Le bail à construction emprunte au bail emphytéotique deux de ses principales caractéristiques : sa durée et la nature réelle du droit conféré au preneur. Il y ajoute deux obligations du preneur qui l’en distinguent nettement : l’obligation de construire (§ I) puis celle de conserver en bon état d’entretien (§ II) . Il se différencie aussi de son modèle par une plus grande souplesse quant à l’introduction de clauses restrictives du droit de propriété du preneur (§ III), et réserve un meilleur sort aux créanciers hypothécaires (§ IV).

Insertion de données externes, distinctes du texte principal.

Lemma entry_element_size_pos e : entry_ok e → 0 < CacheFieldSpec.element_size e.2.
Proof. intros He. apply element_size_pos, He. Qed.

Lemma entry_payload_pos e : entry_ok e → 0 < CacheFieldSpec.payload_bytes e.2.
Proof. intros He. apply payload_bytes_pos; apply He. Qed.

#[export] Hint Resolve entry_element_size_pos entry_payload_pos eo_align : pyint.

Lemma elem_of_declared groups e :
  e ∈ declared_fields groups ↔
  ∃ g, g ∈ groups ∧ CacheGroupSpec.group_id g.1 = e.1 ∧ e.2 ∈ g.2.
Proof.
  unfold declared_fields. rewrite elem_of_concat. split.
  - intros (l & (g & -> & Hg)%list_elem_of_fmap & (f & -> & Hf)%list_elem_of_fmap). eauto.
  - intros (g & Hg & Hid & Hf). exists ((λ f, (CacheGroupSpec.group_id g.1, f)) <$> g.2).
    split; [apply list_elem_of_fmap; eauto|].
    apply list_elem_of_fmap. exists e.2. rewrite Hid. by destruct e.
Qed.

Lemma order_fields_Ok groups entries :
  order_fields groups = Ok entries →
  entries ≡ₚ declared_fields groups ∧ entries ≠ [] ∧
  NoDup ((λ e : entry, CacheFieldSpec.field_id e.2) <$> entries) ∧
  NoDup ((λ g : CacheGroupDeclaration, CacheGroupSpec.group_id g.1) <$> groups).
Proof.
  unfold order_fields. intros H. inv_ok. split; [apply py_sorted_perm|].
  apply bool_decide_eq_false in Hr1. apply negb_false_iff, Nat.eqb_eq in Hr, Hr2.
  split; [done|]. split; [|by apply len_set_NoDup].
  apply len_set_NoDup. rewrite length_fmap. done.
Qed.

(** The loop state of [raw_step]: the payload sums of the groups seen. *)
Definition raw_of (entries : list entry) (group_id : string) : Z :=
  sumZ ((λ e : entry, CacheFieldSpec.payload_bytes e.2) <$>
    filter (λ e : entry, e.1 = group_id) entries).

Lemma raw_of_snoc entries e g :
  raw_of (entries ++ [e]) g =
    raw_of entries g + if decide (e.1 = g) then CacheFieldSpec.payload_bytes e.2 else 0.
Proof.
  unfold raw_of. rewrite filter_app, fmap_app, sumZ_app. f_equal.
  case_decide; [rewrite filter_cons_True by done|rewrite filter_cons_False by done]; cbn; lia.
Qed.

Record raw_inv (visited : list entry) (d : list (string * Z)) : Prop := {
  ri_nodup : NoDup (dict_keys d);
  ri_get : ∀ g, dict_get d g = if decide (g ∈ visited.*1) then Some (raw_of visited g) else None;
  ri_ok : ∀ e, e ∈ visited → Forall (Z.lt 0) (CacheFieldSpec.shape e.2) ∧
    0 < CacheFieldSpec.page_stride_alignment_bytes e.2;
}.

Lemma raw_of_not_elem entries g : g ∉ entries.*1 → raw_of entries g = 0.
Proof.
  induction entries as [|e entries IH]; csimpl; [done|].
  intros [Hne Hg]%not_elem_of_cons. unfold raw_of in *.
  rewrite filter_cons_False by congruence. auto.
Qed.

Lemma raw_Ok entries raw : foldM raw_step [] entries = Ok raw → raw_inv entries raw.
Proof.
  apply (foldM_ind raw_inv).
  { split; [constructor|done|set_solver]. }
  intros visited [g f] rest d d' _ [Hnd Hget Hok] H. unfold raw_step in H. inv_ok.
  apply orb_false_iff in Hr0 as [[_ Hs]%orb_false_iff Ha]. split.
  - by apply dict_set_NoDup.
  - intros g'. rewrite dict_get_set, raw_of_snoc, fmap_app, !Hget. cbn [fmap list_fmap fst snd].
    case_decide as Hg; [subst g'|].
    + rewrite (decide_True (P := g ∈ visited.*1 ++ [g])) by set_solver.
      rewrite (decide_True (P := g = g)) by done. f_equal.
      case_decide; cbn; [done|]. by rewrite raw_of_not_elem.
    + rewrite (decide_False (P := g = g')) by congruence. rewrite Z.add_0_r.
      repeat case_decide; set_solver.
  - intros e [He|He]%elem_of_app; [auto|]. apply list_elem_of_singleton in He as ->. cbn. split; [|lia].
    apply existsb_false_Forall in Hs. eapply Forall_impl; [exact Hs|]. cbn. lia.
Qed.

Lemma entries_ok groups entries raw :
  declarations_built groups → order_fields groups = Ok entries →
  foldM raw_step [] entries = Ok raw → Forall entry_ok entries.
Proof.
  intros Hb Ho Hr. apply order_fields_Ok in Ho as (Hp & _). apply raw_Ok in Hr.
  apply Forall_forall. intros e He. destruct (ri_ok _ _ Hr e He) as [Hs Ha]. split; [|done..].
  rewrite Hp in He. apply elem_of_declared in He as (g & Hg & _ & Hf). by eapply Hb.
Qed.

(** ** The ratio solver *)

Section solver.
Context (groups : list string).

(** An assignment of block counts that agrees with the forest. *)
Definition satisfies (K : string → Z) (fr : forest) : Prop :=
  ∀ g p n d, dict_get (root fr) g = Some p → dict_get (ratio fr) g = Some (n, d) →
    K g * d = K p * n.

(** Two tenants of one plane fill the same bytes. *)
Definition holds (K : string → Z) (c : (string * Z) * (string * Z)) : Prop :=
  K c.1.1 * c.1.2 = K c.2.1 * c.2.2.

Definition is_root (fr : forest) (g : string) : Prop := dict_get (root fr) g = Some g.

Definition count_roots (fr : forest) : nat :=
  length (filter (λ g, dict_get (root fr) g = Some g) groups).

(** A forest after [links] links. *)
Record forest_inv (fr : forest) (links : nat) : Prop := {
  fi_keys : dict_keys (root fr) = groups;
  fi_entry : ∀ g, g ∈ groups → ∃ p n d, dict_get (root fr) g = Some p ∧ p ∈ groups ∧
    dict_get (ratio fr) g = Some (n, d) ∧ 0 < n ∧ 0 < d ∧ (p = g → n = 1 ∧ d = 1);
  fi_resolve : ∀ g, g ∈ groups → ∃ r n d,
    resolve_from (S links) fr g 1 1 = Some (r, (n, d)) ∧ r ∈ groups ∧ is_root fr r ∧
    0 < n ∧ 0 < d;
  fi_count : (links + count_roots fr = length groups)%nat;
}.

Lemma resolve_acc fuel fr g a b :
  resolve_from fuel fr g a b =
    (λ x : string * (Z * Z), (x.1, (a * x.2.1, b * x.2.2))) <$> resolve_from fuel fr g 1 1.
Proof.
  revert g a b. induction fuel as [|fuel IH]; intros g a b; cbn; [done|].
  destruct (dict_get (root fr) g) as [p|]; cbn; [|done].
  case_decide; cbn; [by rewrite !Z.mul_1_r|].
  destruct (dict_get (ratio fr) g) as [[n d]|]; cbn; [|done].
  rewrite (IH p (a * n)), (IH p (1 * n)). destruct (resolve_from fuel fr p 1 1); cbn; [|done].
  do 3 f_equal; lia.
Qed.

Lemma resolve_root fuel fr g a b :
  is_root fr g → resolve_from (S fuel) fr g a b = Some (g, (a, b)).
Proof. intros Hg. cbn. rewrite Hg. cbn. by rewrite decide_True. Qed.

Lemma resolve_mono fuel k fr g a b x :
  resolve_from fuel fr g a b = Some x → resolve_from (fuel + k) fr g a b = Some x.
Proof.
  revert g a b. induction fuel as [|fuel IH]; intros g a b; cbn; [done|].
  destruct (dict_get (root fr) g) as [p|]; cbn; [|done]. case_decide; [done|].
  destruct (dict_get (ratio fr) g); cbn; [|done]. apply IH.
Qed.

Lemma resolve_satisfies K fr fuel g r n d :
  satisfies K fr → resolve_from fuel fr g 1 1 = Some (r, (n, d)) → K g * d = K r * n.
Proof.
  intros HK. revert g r n d. induction fuel as [|fuel IH]; intros g r n d; cbn; [done|].
  destruct (dict_get (root fr) g) as [p|] eqn:Hp; cbn; [|done].
  case_decide; [intros [= <- <- <-]; lia|].
  destruct (dict_get (ratio fr) g) as [[n0 d0]|] eqn:Hr; cbn; [|done].
  rewrite resolve_acc. destruct (resolve_from fuel fr p 1 1) as [[r' [n' d']]|] eqn:Hrec; cbn; [|done].
  intros [= <- <- <-]. specialize (IH _ _ _ _ Hrec). pose proof (HK _ _ _ _ Hp Hr) as Hg.
  rewrite !Z.mul_1_l. rewrite Z.mul_assoc, Hg.
  replace (K p * n0 * d') with (n0 * (K p * d')) by ring. rewrite IH. ring.
Qed.

(** A group that is not a root resolves through its parent. *)
Lemma resolve_parent fr g h n d c x r :
  dict_get (root fr) g = Some h → h ≠ g → dict_get (ratio fr) g = Some (n, d) →
  resolve fr h = Some (c, x) → resolve fr g = Some r → r = (c, (n * x.1, d * x.2)).
Proof.
  unfold resolve. intros Hh Hne Hrat Hrh Hrg.
  destruct (length (root fr)) as [|k]; [done|]. cbn in Hrg. rewrite Hh in Hrg. cbn in Hrg.
  rewrite decide_False in Hrg by done. rewrite Hrat in Hrg.
  cbn [mbind option_bind fst snd] in Hrg. rewrite resolve_acc in Hrg.
  destruct (resolve_from k fr h 1 1) as [[c2 [a2 b2]]|] eqn:Hk; [|done].
  apply (resolve_mono k 1) in Hk. rewrite Nat.add_1_r, Hrh in Hk. injection Hk as -> ->.
  cbn in Hrg. injection Hrg as <-. cbn. do 2 f_equal; lia.
Qed.

Lemma roots_pos fr r : r ∈ groups → is_root fr r → (1 ≤ count_roots fr)%nat.
Proof.
  intros Hr Hroot. unfold count_roots.
  assert (Hin : r ∈ filter (λ g, dict_get (root fr) g = Some g) groups)
    by (by apply list_elem_of_filter).
  destruct (filter _ groups); [set_solver|cbn; lia].
Qed.

Lemma resolve_total fr links g :
  forest_inv fr links → g ∈ groups → ∃ r n d,
    resolve fr g = Some (r, (n, d)) ∧ r ∈ groups ∧ is_root fr r ∧ 0 < n ∧ 0 < d.
Proof.
  intros Hi Hg. destruct (fi_resolve _ _ Hi g Hg) as (r & n & d & Hres & Hr & Hroot & Hn & Hd).
  exists r, n, d. split_and!; try done. unfold resolve.
  pose proof (roots_pos fr r Hr Hroot). pose proof (fi_count _ _ Hi).
  assert (length (root fr) = length groups) as -> by (rewrite <-(fi_keys _ _ Hi), length_fmap; done).
  replace (length groups) with (S links + (length groups - S links))%nat by lia.
  by apply resolve_mono.
Qed.

(** Linking root [o] below root [f]. *)
Section link_step.
Context (fr : forest) (f o : string) (n0 d0 : Z).
Context (Hf : is_root fr f) (Ho : is_root fr o) (Hne : f ≠ o).

Definition linked_forest : forest :=
  {| root := dict_set (root fr) o f; ratio := dict_set (ratio fr) o (n0, d0) |}.

Lemma linked_root g : dict_get (root linked_forest) g =
  if decide (g = o) then Some f else dict_get (root fr) g.
Proof. apply dict_get_set. Qed.

Lemma linked_ratio g : dict_get (ratio linked_forest) g =
  if decide (g = o) then Some (n0, d0) else dict_get (ratio fr) g.
Proof. apply dict_get_set. Qed.

Lemma resolve_linked fuel g r n d :
  resolve_from fuel fr g 1 1 = Some (r, (n, d)) →
  resolve_from (S fuel) linked_forest g 1 1 =
    Some (if decide (r = o) then (f, (n * n0, d * d0)) else (r, (n, d))).
Proof.
  revert g r n d. induction fuel as [|fuel IH]; intros g r n d; [done|].
  intros H. cbn in H. remember (S fuel) as fuel' eqn:Hfuel. cbn [resolve_from].
  rewrite linked_root. destruct (decide (g = o)) as [->|Hg].
  - rewrite Ho in H. cbn in H. rewrite decide_True in H by done. injection H as <- <- <-.
    rewrite decide_True by done. cbn [mbind option_bind].
    rewrite decide_False by done. rewrite linked_ratio, decide_True by done.
    subst fuel'. cbn [mbind option_bind fst snd]. rewrite resolve_root; [done|].
    unfold is_root. by rewrite linked_root, decide_False.
  - destruct (dict_get (root fr) g) as [p|] eqn:Hp; cbn in H; [|done].
    cbn [mbind option_bind]. case_decide as Hpg.
    + injection H as <- <- <-. by rewrite decide_False.
    + rewrite linked_ratio, (decide_False (P := g = o)) by done.
      destruct (dict_get (ratio fr) g) as [[n1 d1]|] eqn:Hr; cbn in H; [|done].
      cbn [mbind option_bind fst snd].
      rewrite resolve_acc in H. destruct (resolve_from fuel fr p 1 1) as [[r' [n' d']]|] eqn:Hrec;
        cbn in H; [|done]. injection H as <- <- <-. specialize (IH _ _ _ _ Hrec). subst fuel'.
      rewrite resolve_acc, IH. case_decide; cbn; do 3 f_equal; ring.
Qed.

Lemma count_roots_linked :
  NoDup groups → o ∈ groups → (S (count_roots linked_forest) = count_roots fr)%nat.
Proof.
  intros Hnd Hin. unfold count_roots. clear Hf. induction groups as [|g gs IH]; [set_solver|].
  apply NoDup_cons in Hnd as [Hg Hnd]. rewrite !filter_cons.
  assert (Hrest : o ∉ gs → filter (λ g, dict_get (root linked_forest) g = Some g) gs =
                  filter (λ g, dict_get (root fr) g = Some g) gs).
  { intros Ho'. apply filter_ext_in. intros x Hx.
    rewrite linked_root, decide_False; [done|]. by intros ->. }
  destruct (decide (g = o)) as [->|Hgo].
  - rewrite (decide_False (P := dict_get (root linked_forest) o = Some o));
      [|rewrite linked_root, decide_True by done; congruence].
    rewrite decide_True by done. cbn [length]. by rewrite Hrest.
  - apply elem_of_cons in Hin as [->|Hin]; [done|]. specialize (IH Hnd Hin).
    rewrite linked_root, (decide_False (P := g = o)) by done. case_decide; cbn [length]; lia.
Qed.

Lemma linked_inv links :
  NoDup groups → f ∈ groups → o ∈ groups → 0 < n0 → 0 < d0 →
  forest_inv fr links → forest_inv linked_forest (S links).
Proof.
  intros Hnd Hfg Hog Hn0 Hd0 Hi. split.
  - cbn. rewrite dict_keys_set, (fi_keys _ _ Hi). by rewrite decide_True.
  - intros g Hg. rewrite linked_root, linked_ratio. case_decide as Hgo.
    + exists f, n0, d0. split_and!; try done. congruence.
    + apply (fi_entry _ _ Hi g Hg).
  - intros g Hg. destruct (fi_resolve _ _ Hi g Hg) as (r & n & d & Hres & Hr & Hroot & Hn & Hd).
    apply resolve_linked in Hres. case_decide as Hro.
    + exists f, (n * n0), (d * d0). split_and!; try done; [|nia..].
      unfold is_root. by rewrite linked_root, decide_False.
    + exists r, n, d. split_and!; try done. unfold is_root. by rewrite linked_root, decide_False.
  - pose proof (fi_count _ _ Hi). pose proof (count_roots_linked Hnd Hog). lia.
Qed.

Lemma linked_satisfies links K :
  o ∈ groups → forest_inv fr links →
  satisfies K linked_forest ↔ satisfies K fr ∧ K o * d0 = K f * n0.
Proof.
  intros Hog Hi. unfold satisfies. split.
  - intros H. split.
    + intros g p n d Hp Hr. destruct (decide (g = o)) as [->|Hg].
      * destruct (fi_entry _ _ Hi o Hog) as (p' & n' & d' & Hp' & _ & Hr' & _ & _ & H1).
        rewrite Ho in Hp, Hp'. simplify_eq. destruct (H1 eq_refl) as [-> ->]. done.
      * apply (H g p n d); [rewrite linked_root|rewrite linked_ratio]; by rewrite decide_False.
    + apply (H o f n0 d0); [rewrite linked_root|rewrite linked_ratio]; by rewrite decide_True.
  - intros [H Hof] g p n d. rewrite linked_root, linked_ratio. case_decide as Hg.
    + intros [= <-] [= <- <-]. by subst.
    + apply H.
Qed.
End link_step.
End solver.

Section solver_loop.
Context (groups : list string) (Hnd : NoDup groups).

Definition positive_counts (K : string → Z) : Prop := ∀ g, 0 < K g.

(** A constraint between two groups with positive byte counts. *)
Definition constraint_ok (c : (string * Z) * (string * Z)) : Prop :=
  c.1.1 ∈ groups ∧ c.2.1 ∈ groups ∧ 0 < c.1.2 ∧ 0 < c.2.2.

L’obligation de construire du preneur

– Une obligation. – Le bail à construction n’existe que si le preneur contracte une obligation de construire. C’est là l’élément principal du contrat, ce qui suppose que son objet soit détaillé. Une jurisprudence constante indique que cette obligation ne peut se réduire à une simple modalité d’exécution du contrat. Elle doit, au contraire, constituer son objet principal.
– Une construction. – Il faut ensuite qu’il y ait bien construction. Cela semble évident, mais l’importante jurisprudence montre que le sujet n’est pas si simple, les parties pouvant avoir intérêt à faire requalifier un contrat nommé bail à construction en bail de longue durée si elles arrivent à établir l’absence d’un élément constitutif, généralement celui de l’obligation de construire. Une construction est évidemment l’édification d’un immeuble neuf. Ce peut être aussi une réhabilitation lourde, assimilable à la production d’un immeuble neuf. La jurisprudence confirme également la possibilité de conclure un bail à construction sur un volume immobilier dépendant d’un immeuble déjà bâti, dès lors que la réalisation de travaux de construction à l’intérieur de ce volume est possible.
Nature des constructions. Importance des travaux. La destination de l’immeuble et la nature des constructions sont indifférentes, mais l’importance des travaux reste un critère de qualification. La jurisprudence retient principalement leur caractère immobilier et substantiel pour caractériser un bail à construction, et exige en outre que les constructions soient clairement déterminées.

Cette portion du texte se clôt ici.